**** Supplied data
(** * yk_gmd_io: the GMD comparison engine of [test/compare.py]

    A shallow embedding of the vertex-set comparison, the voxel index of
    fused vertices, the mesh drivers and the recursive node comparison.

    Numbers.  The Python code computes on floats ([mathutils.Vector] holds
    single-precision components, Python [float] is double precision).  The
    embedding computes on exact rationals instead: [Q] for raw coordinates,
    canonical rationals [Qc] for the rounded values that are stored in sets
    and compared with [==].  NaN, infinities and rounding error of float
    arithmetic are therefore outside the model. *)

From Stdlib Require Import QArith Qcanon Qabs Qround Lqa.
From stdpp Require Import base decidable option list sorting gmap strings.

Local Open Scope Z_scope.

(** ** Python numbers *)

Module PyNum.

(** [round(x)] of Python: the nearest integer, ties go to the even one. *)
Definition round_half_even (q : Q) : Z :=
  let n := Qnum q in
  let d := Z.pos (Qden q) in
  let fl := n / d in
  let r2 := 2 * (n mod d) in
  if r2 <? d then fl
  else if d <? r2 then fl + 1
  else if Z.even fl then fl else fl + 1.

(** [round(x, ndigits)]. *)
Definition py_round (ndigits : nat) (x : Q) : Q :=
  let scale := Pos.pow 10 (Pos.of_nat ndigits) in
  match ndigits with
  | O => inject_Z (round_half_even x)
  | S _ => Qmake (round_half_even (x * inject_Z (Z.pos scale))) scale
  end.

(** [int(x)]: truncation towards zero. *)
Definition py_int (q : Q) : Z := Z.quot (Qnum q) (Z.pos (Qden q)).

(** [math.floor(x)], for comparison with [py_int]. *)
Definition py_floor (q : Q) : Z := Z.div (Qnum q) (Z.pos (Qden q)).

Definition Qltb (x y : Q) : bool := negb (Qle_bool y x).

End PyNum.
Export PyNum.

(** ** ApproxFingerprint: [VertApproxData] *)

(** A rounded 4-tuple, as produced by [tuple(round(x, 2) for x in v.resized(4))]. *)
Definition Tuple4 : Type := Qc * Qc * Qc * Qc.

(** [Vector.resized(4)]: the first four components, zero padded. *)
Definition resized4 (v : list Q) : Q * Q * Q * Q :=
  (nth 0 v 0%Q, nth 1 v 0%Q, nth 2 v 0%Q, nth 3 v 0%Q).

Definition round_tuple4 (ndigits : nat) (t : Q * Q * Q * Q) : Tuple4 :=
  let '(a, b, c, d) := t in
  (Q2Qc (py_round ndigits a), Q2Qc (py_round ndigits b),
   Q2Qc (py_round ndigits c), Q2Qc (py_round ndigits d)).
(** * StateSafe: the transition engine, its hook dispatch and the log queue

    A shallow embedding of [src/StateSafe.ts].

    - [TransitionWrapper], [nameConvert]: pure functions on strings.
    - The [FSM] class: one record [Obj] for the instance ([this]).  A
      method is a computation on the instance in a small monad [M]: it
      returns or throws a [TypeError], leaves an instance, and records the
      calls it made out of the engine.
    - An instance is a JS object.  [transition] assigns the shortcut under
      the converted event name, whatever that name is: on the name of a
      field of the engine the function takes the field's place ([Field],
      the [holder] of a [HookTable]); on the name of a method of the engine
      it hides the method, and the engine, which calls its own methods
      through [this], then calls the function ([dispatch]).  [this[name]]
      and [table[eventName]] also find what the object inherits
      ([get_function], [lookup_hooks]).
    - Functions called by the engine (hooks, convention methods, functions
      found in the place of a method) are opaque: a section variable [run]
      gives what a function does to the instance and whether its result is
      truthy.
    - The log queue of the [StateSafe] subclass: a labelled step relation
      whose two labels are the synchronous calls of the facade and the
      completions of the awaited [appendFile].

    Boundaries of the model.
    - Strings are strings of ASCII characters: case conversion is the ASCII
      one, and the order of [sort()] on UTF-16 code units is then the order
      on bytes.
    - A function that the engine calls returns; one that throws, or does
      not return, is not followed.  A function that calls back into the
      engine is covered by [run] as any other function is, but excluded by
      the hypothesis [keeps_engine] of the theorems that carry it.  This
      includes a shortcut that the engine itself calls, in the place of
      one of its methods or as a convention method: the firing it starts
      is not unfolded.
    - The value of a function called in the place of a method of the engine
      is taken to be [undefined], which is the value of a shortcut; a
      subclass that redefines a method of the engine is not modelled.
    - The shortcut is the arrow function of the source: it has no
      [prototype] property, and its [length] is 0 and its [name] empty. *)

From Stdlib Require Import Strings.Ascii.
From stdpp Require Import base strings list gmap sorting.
********
### Exercise description
Respond with a number only, please: how many lines in this data include the word "place".

### Written solution
4